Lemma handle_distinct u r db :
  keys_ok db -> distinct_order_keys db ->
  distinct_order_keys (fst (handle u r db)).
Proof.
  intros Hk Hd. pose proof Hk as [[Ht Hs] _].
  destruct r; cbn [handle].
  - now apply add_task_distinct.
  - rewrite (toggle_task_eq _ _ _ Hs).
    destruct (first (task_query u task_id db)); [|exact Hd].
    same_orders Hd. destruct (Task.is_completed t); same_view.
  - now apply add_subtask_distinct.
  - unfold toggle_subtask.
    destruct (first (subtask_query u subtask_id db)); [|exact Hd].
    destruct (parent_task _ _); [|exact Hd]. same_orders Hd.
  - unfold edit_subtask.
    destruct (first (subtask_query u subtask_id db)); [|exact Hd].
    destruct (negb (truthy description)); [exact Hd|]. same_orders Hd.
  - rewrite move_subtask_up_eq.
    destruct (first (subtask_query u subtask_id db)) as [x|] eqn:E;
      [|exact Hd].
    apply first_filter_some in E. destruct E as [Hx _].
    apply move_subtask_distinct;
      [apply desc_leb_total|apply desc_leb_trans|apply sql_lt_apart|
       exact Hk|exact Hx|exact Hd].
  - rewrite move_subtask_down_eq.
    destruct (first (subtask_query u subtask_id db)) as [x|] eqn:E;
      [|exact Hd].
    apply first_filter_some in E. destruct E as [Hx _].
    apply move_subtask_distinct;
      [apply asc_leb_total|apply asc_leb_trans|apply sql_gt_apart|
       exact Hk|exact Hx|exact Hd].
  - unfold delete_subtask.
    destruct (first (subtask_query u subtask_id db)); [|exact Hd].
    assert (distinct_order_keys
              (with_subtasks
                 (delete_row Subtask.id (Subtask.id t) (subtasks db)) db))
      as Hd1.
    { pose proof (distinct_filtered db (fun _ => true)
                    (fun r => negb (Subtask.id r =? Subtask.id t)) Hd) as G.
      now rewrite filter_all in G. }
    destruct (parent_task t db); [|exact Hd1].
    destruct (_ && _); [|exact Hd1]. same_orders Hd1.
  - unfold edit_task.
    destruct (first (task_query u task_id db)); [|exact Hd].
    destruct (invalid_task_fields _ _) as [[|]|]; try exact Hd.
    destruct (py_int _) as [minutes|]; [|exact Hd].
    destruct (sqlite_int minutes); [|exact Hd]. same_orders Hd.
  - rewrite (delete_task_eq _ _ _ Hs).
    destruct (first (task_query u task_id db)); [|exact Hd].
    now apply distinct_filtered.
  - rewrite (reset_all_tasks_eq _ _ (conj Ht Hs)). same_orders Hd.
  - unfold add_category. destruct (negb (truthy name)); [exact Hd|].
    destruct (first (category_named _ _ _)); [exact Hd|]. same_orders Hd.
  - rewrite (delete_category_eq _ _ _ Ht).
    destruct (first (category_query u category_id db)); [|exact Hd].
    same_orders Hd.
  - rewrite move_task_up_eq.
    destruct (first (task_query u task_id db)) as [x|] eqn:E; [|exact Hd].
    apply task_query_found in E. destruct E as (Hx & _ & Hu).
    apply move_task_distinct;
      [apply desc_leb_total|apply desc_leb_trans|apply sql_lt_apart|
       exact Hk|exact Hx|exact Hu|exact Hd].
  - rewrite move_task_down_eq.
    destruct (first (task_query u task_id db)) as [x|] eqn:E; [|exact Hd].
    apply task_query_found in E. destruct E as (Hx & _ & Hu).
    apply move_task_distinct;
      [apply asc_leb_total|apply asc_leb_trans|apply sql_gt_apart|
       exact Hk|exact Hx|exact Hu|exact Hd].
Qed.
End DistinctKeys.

* * *

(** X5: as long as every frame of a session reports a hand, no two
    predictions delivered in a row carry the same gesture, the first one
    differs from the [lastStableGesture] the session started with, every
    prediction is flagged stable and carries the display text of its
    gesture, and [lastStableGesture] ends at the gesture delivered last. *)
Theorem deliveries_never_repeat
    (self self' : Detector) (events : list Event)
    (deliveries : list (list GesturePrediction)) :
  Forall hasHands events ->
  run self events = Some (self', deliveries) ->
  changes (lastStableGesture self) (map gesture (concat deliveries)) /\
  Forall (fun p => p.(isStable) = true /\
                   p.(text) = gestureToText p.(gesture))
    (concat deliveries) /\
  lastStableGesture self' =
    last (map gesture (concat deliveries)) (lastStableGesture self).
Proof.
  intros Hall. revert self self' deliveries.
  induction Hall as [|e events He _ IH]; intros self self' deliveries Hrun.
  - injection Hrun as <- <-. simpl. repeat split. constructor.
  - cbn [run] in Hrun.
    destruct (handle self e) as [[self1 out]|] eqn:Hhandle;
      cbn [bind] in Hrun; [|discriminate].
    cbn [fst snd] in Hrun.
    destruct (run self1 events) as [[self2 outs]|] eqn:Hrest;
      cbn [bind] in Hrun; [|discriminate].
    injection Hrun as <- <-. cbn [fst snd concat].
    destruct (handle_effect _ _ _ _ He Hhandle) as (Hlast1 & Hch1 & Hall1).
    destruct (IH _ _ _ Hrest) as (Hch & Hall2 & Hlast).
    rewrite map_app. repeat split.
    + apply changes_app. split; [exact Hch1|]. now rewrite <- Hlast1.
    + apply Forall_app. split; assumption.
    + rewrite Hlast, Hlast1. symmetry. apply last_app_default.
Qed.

...

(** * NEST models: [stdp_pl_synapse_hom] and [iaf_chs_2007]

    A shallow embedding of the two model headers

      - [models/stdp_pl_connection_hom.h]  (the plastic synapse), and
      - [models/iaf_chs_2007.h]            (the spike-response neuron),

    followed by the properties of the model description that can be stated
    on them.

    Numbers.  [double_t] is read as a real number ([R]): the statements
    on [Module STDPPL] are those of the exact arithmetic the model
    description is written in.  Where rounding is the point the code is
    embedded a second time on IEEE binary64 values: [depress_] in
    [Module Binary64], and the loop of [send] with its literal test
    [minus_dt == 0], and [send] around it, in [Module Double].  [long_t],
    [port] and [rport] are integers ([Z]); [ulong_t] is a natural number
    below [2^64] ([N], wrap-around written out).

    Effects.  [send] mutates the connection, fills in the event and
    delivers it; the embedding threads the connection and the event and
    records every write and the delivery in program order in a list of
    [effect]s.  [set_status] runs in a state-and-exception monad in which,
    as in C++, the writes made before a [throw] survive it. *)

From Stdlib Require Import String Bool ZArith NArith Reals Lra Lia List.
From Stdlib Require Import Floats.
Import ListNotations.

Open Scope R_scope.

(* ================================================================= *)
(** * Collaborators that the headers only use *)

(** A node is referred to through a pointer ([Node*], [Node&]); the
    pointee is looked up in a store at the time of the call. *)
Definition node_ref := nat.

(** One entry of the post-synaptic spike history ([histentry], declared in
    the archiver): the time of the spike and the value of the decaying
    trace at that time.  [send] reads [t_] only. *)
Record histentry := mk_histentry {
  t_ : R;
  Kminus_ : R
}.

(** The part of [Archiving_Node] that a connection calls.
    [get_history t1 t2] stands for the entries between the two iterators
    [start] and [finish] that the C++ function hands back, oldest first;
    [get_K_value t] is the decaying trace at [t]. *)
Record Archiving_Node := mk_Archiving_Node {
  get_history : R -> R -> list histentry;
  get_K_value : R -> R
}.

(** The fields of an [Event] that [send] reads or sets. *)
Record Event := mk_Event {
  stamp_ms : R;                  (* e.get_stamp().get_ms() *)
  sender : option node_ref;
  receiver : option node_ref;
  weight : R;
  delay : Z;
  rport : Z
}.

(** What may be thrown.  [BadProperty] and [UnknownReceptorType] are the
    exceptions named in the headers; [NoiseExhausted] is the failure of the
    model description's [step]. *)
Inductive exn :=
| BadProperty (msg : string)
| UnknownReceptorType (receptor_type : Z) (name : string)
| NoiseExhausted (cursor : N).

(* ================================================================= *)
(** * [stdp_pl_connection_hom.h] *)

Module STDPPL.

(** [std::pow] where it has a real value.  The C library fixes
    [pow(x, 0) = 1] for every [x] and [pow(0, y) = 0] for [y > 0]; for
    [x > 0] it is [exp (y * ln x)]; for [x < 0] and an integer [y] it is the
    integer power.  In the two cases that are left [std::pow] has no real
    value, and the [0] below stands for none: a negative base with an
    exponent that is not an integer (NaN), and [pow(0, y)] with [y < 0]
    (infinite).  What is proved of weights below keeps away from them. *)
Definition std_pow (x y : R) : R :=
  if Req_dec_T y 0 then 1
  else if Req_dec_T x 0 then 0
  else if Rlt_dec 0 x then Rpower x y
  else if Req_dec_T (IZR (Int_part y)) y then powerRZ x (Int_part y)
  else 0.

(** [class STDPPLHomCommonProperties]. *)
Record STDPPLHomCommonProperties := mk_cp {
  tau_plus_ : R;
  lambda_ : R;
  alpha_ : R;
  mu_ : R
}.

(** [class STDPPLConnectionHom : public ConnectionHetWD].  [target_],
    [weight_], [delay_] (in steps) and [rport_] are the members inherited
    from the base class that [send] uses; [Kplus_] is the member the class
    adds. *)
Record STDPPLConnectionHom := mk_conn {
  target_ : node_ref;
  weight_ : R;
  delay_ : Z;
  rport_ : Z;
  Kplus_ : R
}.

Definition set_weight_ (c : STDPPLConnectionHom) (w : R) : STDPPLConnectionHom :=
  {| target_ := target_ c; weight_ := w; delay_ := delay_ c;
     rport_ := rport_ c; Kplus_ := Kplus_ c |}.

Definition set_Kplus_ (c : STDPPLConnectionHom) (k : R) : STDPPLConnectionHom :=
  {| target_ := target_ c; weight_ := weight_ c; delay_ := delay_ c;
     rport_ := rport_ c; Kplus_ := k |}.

WORK TASK:
Reproduce exactly the entries above, limited to the lines from the one with "Lemma handle_distinct u" through the one with "destruct (parent_task t", both included.

YOUR RESPONSE:
Lemma handle_distinct u r db :
  keys_ok db -> distinct_order_keys db ->
  distinct_order_keys (fst (handle u r db)).
Proof.
  intros Hk Hd. pose proof Hk as [[Ht Hs] _].
  destruct r; cbn [handle].
  - now apply add_task_distinct.
  - rewrite (toggle_task_eq _ _ _ Hs).
    destruct (first (task_query u task_id db)); [|exact Hd].
    same_orders Hd. destruct (Task.is_completed t); same_view.
  - now apply add_subtask_distinct.
  - unfold toggle_subtask.
    destruct (first (subtask_query u subtask_id db)); [|exact Hd].
    destruct (parent_task _ _); [|exact Hd]. same_orders Hd.
  - unfold edit_subtask.
    destruct (first (subtask_query u subtask_id db)); [|exact Hd].
    destruct (negb (truthy description)); [exact Hd|]. same_orders Hd.
  - rewrite move_subtask_up_eq.
    destruct (first (subtask_query u subtask_id db)) as [x|] eqn:E;
      [|exact Hd].
    apply first_filter_some in E. destruct E as [Hx _].
    apply move_subtask_distinct;
      [apply desc_leb_total|apply desc_leb_trans|apply sql_lt_apart|
       exact Hk|exact Hx|exact Hd].
  - rewrite move_subtask_down_eq.
    destruct (first (subtask_query u subtask_id db)) as [x|] eqn:E;
      [|exact Hd].
    apply first_filter_some in E. destruct E as [Hx _].
    apply move_subtask_distinct;
      [apply asc_leb_total|apply asc_leb_trans|apply sql_gt_apart|
       exact Hk|exact Hx|exact Hd].
  - unfold delete_subtask.
    destruct (first (subtask_query u subtask_id db)); [|exact Hd].
    assert (distinct_order_keys
              (with_subtasks
                 (delete_row Subtask.id (Subtask.id t) (subtasks db)) db))
      as Hd1.
    { pose proof (distinct_filtered db (fun _ => true)
                    (fun r => negb (Subtask.id r =? Subtask.id t)) Hd) as G.
      now rewrite filter_all in G. }
    destruct (parent_task t db); [|exact Hd1].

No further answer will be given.